# [THE TASK]
Set down exactly the lines running from the line with "Definition uninstall_all (repo" to the end of the listing below, both ends included.

# [RECORDS TO PROCESS]
(* ===== verification/Install.v ===== *)
(** * Installing the filter

    [crates/git-bale/src/install.rs]: the configuration of git, and the hooks of a
    repository.  [git config] is a process that answers anything; every call of the
    file system may fail.  Directories are not modelled. *)

From stdpp Require Import gmap list.
From S2P Require Import Prelude RustStd RustText Config.

Definition SECTION : str := lit "filter.bale".
Definition PROCESS_VALUE : str := lit "git-bale filter-process".
Definition HOOK_MARKER : str := lit "# bale-marker: managed-by-git-bale-do-not-edit".
Definition GC_HOOKS : list str := [lit "post-checkout"; lit "post-commit"; lit "post-merge"].

Inductive OnConflict := FailConflict | SkipConflict.

(** A process [git] with its directory, and what it answers. *)
Record GitCall := mkGitCall { gc_dir : option str; gc_args : list str }.
Record GitOutput := mkGitOutput { success : bool; code : option Z; stderr : bytes }.

(** What the module asks of its surroundings: gix's discovery gives the git
    directory and the configuration. *)
Class Surroundings := {
  run_git : list GitCall → GitCall → outcome str GitOutput;
  current_dir : option str;
  discover : str → outcome str (str * (str → option str));
  pid : Z;
}.

(** Regular files by path; [stat_faults] says which of the next existence checks
    fail, [io_faults] what the other calls report, and how much a write still wrote. *)
Record HookFile := mkHook { body : bytes; mode : Z }.
Record Machine := mkMachine {
  files : gmap str HookFile;
  git_calls : list GitCall;
  stat_faults : list bool;
  io_faults : list (option (str * nat));
}.
Definition set_files x m := mkMachine x (git_calls m) (stat_faults m) (io_faults m).

Section install.
Context {W : Surroundings}.
Abbreviation I := (ST Machine str).

(** A call of the file system; [partial] is what a failing one leaves. *)
Definition io {A} (f : Machine → outcome str A * Machine) (partial : nat → Machine → Machine) : I A := λ m,
  let m' := mkMachine (files m) (git_calls m) (stat_faults m) (tail (io_faults m)) in
  match default None (head (io_faults m)) with
  | Some (e, n) => (Err e, partial n m')
  | None => f m'
  end.
Definition io_ok (f : Machine → Machine) : I unit := io (λ m, (Ok tt, f m)) (λ _ m, m).
Definition in_context {A} (c : str) (m : I A) : I A := st_map_err (λ e, c ++ lit ": " ++ e) m.

(** [Path::exists]: a check that fails counts as no. *)
Definition path_exists (p : str) : I bool := λ m,
  (Ok (negb (default false (head (stat_faults m))) && bool_decide (is_Some (files m !! p))),
   mkMachine (files m) (git_calls m) (tail (stat_faults m)) (io_faults m)).
Definition read_to_string (p : str) : I str :=
  io (λ m, (match files m !! p with
            | Some f => if utf8_valid (body f) then Ok (body f) else Err (lit "stream did not contain valid UTF-8")
            | None => Err (lit "No such file or directory (os error 2)")
            end, m)) (λ _ m, m).
(** [unwrap_or_default] *)
Definition or_empty (m : I str) : I str := λ s,
  match m s with (Err _, s') => (Ok [], s') | r => r end.
(** [let _ = m] *)
Definition ignored (m : I unit) : I unit := λ s,
  match m s with (Err _, s') => (Ok tt, s') | r => r end.

Definition tmp_name (path : str) : str := join (parent path) (lit "." ++ file_name path ++ lit ".tmp." ++ to_string pid).
Definition NEW_FILE_MODE : Z := 420. (* 0o644, the usual umask *)
Definition HOOK_MODE : Z := 493. (* 0o755 *)

Definition write_atomic (path : str) (b : bytes) : I unit :=
  let tmp := tmp_name path in
  let put (c : bytes) (m : Machine) := set_files (<[tmp := mkHook c (default NEW_FILE_MODE (mode <$> files m !! tmp))]> (files m)) m in
  _ ← io_ok (put []);
  _ ← io (λ m, (Ok tt, put b m)) (λ n m, put (take n b) m);
  _ ← io_ok id;
  io (λ m, match files m !! tmp with
           | Some f => (Ok tt, set_files (<[path := f]> (delete tmp (files m))) m)
           | None => (Err (lit "No such file or directory (os error 2)"), m)
           end) (λ _ m, m).

Definition chmod_hook (path : str) : I unit :=
  _ ← io (λ m, (match files m !! path with Some _ => Ok tt | None => Err (lit "No such file or directory (os error 2)") end, m)) (λ _ m, m);
  io_ok (λ m, set_files (alter (λ f, mkHook (body f) HOOK_MODE) path (files m)) m).

(** The configured hooks directory is taken as it is written. *)
Definition hooks_root (repo : str * (str → option str)) : str :=
  let default_root := join repo.1 (lit "hooks") in
  match repo.2 (lit "core.hooksPath") with
  | Some p => match trim p with [] => default_root | trimmed => trimmed end
  | None => default_root
  end.
Definition resolve_hook_path (repo : option str) (hook_name : str) : outcome str str :=
  start_dir ← ok_or (lit "can't resolve cwd to anchor hook path") (match repo with Some p => Some p | None => current_dir end);
  found ← map_err (λ e, lit "opening repo at " ++ start_dir ++ lit ": " ++ e) (discover start_dir);
  mret (join (hooks_root found) hook_name).

Definition hook_body (command description : str) : str :=
  lit "#!/bin/sh" ++ [x0a] ++ HOOK_MARKER ++ [x0a] ++ lit "# " ++ description ++ [x0a] ++ command ++ [x0a].

Definition install_managed_hook (repo : option str) (hook_name command description : str) (on_conflict : OnConflict) : I unit :=
  hook_path ← lift (resolve_hook_path repo hook_name);
  _ ← in_context (lit "creating hooks dir " ++ parent hook_path) (io_ok id);
  there ← path_exists hook_path;
  existing ← (if there : bool then or_empty (read_to_string hook_path) else mret []);
  match (there : bool) && negb (str_contains existing HOOK_MARKER), on_conflict with
  | true, FailConflict => 
      throw (lit "refusing to overwrite existing " ++ hook_name ++ lit " hook at " ++ hook_path ++ [x0a] ++ lit "add this line to it manually:" ++ [x0a] ++
        [x09] ++ command ++ [x0a] ++ lit "(or move the existing hook aside and re-run `git-bale install --local`)")
  | true, SkipConflict => mret tt
  | false, _ =>
      _ ← in_context (lit "writing " ++ hook_name ++ lit " hook to " ++ hook_path) (write_atomic hook_path (hook_body command description));
      chmod_hook hook_path
  end.

Definition uninstall_managed_hook (repo : option str) (hook_name : str) : I unit :=
  hook_path ← lift (resolve_hook_path repo hook_name);
  there ← path_exists hook_path;
  if negb there then mret tt
  else
    existing ← read_to_string hook_path;
    if negb (str_contains existing HOOK_MARKER) then mret tt
    else in_context (lit "removing " ++ hook_name ++ lit " hook " ++ hook_path)
           (io_ok (λ m, set_files (delete hook_path (files m)) m)).

(** ** The configuration of git *)

Definition scope_flag (s : InstallScope) : str :=
  match s with Global => lit "--global" | System => lit "--system" | Local => lit "--local" end.
Definition run_git_config (scope : InstallScope) (repo : option str) (args : list str) : I GitOutput := λ m,
  let c := mkGitCall (match scope with Local => repo | _ => None end) ([lit "config"; scope_flag scope] ++ args) in
  (map_err (λ e, lit "spawning git config: " ++ e) (run_git (git_calls m) c),
   mkMachine (files m) (git_calls m ++ [c]) (stat_faults m) (io_faults m)).
Definition set_key (scope : InstallScope) (repo : option str) (full_key value : str) : I unit :=
  out ← run_git_config scope repo [full_key; value];
  if success out then mret tt
  else throw (lit "git config " ++ scope_flag scope ++ lit " " ++ full_key ++ lit " " ++ value ++ lit " failed: " ++ trim (from_utf8_lossy (stderr out))).
Definition set_bale_config (scope : InstallScope) (repo : option str) (key value : str) : I unit :=
  set_key scope repo (lit "bale." ++ key) value.
Definition set_config (scope : InstallScope) (repo : option str) (key value : str) : I unit :=
  set_key scope repo (SECTION ++ lit "." ++ key) value.
Definition unset_config (scope : InstallScope) (repo : option str) (key : str) : I unit :=
  let full_key := SECTION ++ lit "." ++ key in
  out ← run_git_config scope repo [lit "--unset-all"; full_key];
  if success out || bool_decide (code out = Some 5) then mret tt
  else throw (lit "git config " ++ scope_flag scope ++ lit " --unset-all " ++ full_key ++ lit " failed: " ++ trim (from_utf8_lossy (stderr out))).

(** ** The commands *)

Definition PRE_PUSH_COMMAND : str := lit "exec git-bale push-pending " ++ [x22] ++ lit "$@" ++ [x22].
Definition PRE_PUSH_DESCRIPTION : str :=
  lit "Ensure xorbs/shards for every bale file this push advertises reach the" ++ [x0a] ++
  lit "# target remote (" ++ [x22] ++ lit "$@" ++ [x22] ++ lit " = remote name + URL; ref updates arrive on stdin)" ++ [x0a] ++
  lit "# before git pushes refs that reference them. Aborts the push on failure.".
Definition GC_COMMAND : str := lit "git-bale gc || true".
Definition GC_DESCRIPTION : str := lit "Reclaim staging for bale files that were unstaged or discarded.".
Definition LOCAL_GC_DESCRIPTION : str := lit "Reclaim local-store objects for bale files that were unstaged or discarded.".

Definition install (scope : InstallScope) (repo : option str) : I unit :=
  _ ← set_config scope repo (lit "process") PROCESS_VALUE;
  _ ← set_config scope repo (lit "required") (lit "true");
  match scope with
  | Local =>
      _ ← install_managed_hook repo (lit "pre-push") PRE_PUSH_COMMAND PRE_PUSH_DESCRIPTION FailConflict;
      for_each (λ hook, install_managed_hook repo hook GC_COMMAND GC_DESCRIPTION SkipConflict) GC_HOOKS
  | _ => mret tt
  end.

Definition init_local (repo : option str) (store : str) (shared : bool) : I unit :=
  _ ← set_config Local repo (lit "process") PROCESS_VALUE;
  _ ← set_config Local repo (lit "required") (lit "true");
  _ ← set_bale_config Local repo (lit "local") (lit "true");
  _ ← set_bale_config Local repo (lit "localStore") store;
  _ ← (if shared then set_bale_config Local repo (lit "localShared") (lit "true") else mret tt);
  for_each (λ hook, install_managed_hook repo hook GC_COMMAND LOCAL_GC_DESCRIPTION SkipConflict) GC_HOOKS.

Definition uninstall (scope : InstallScope) (repo : option str) : I unit :=
  _ ← ignored (unset_config scope repo (lit "process"));
  _ ← ignored (unset_config scope repo (lit "required"));
  match scope with
  | Local =>
      _ ← ignored (uninstall_managed_hook repo (lit "pre-push"));
      for_each (λ hook, ignored (uninstall_managed_hook repo hook)) GC_HOOKS
  | _ => mret tt
  end.

Definition uninstall_all (repo : option str) : I unit :=
  _ ← ignored (uninstall System None);
  _ ← ignored (uninstall Global None);
  ignored (uninstall Local repo).
End install.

# [ANSWER TO THIS TASK]
Definition uninstall_all (repo : option str) : I unit :=
  _ ← ignored (uninstall System None);
  _ ← ignored (uninstall Global None);
  ignored (uninstall Local repo).
End install.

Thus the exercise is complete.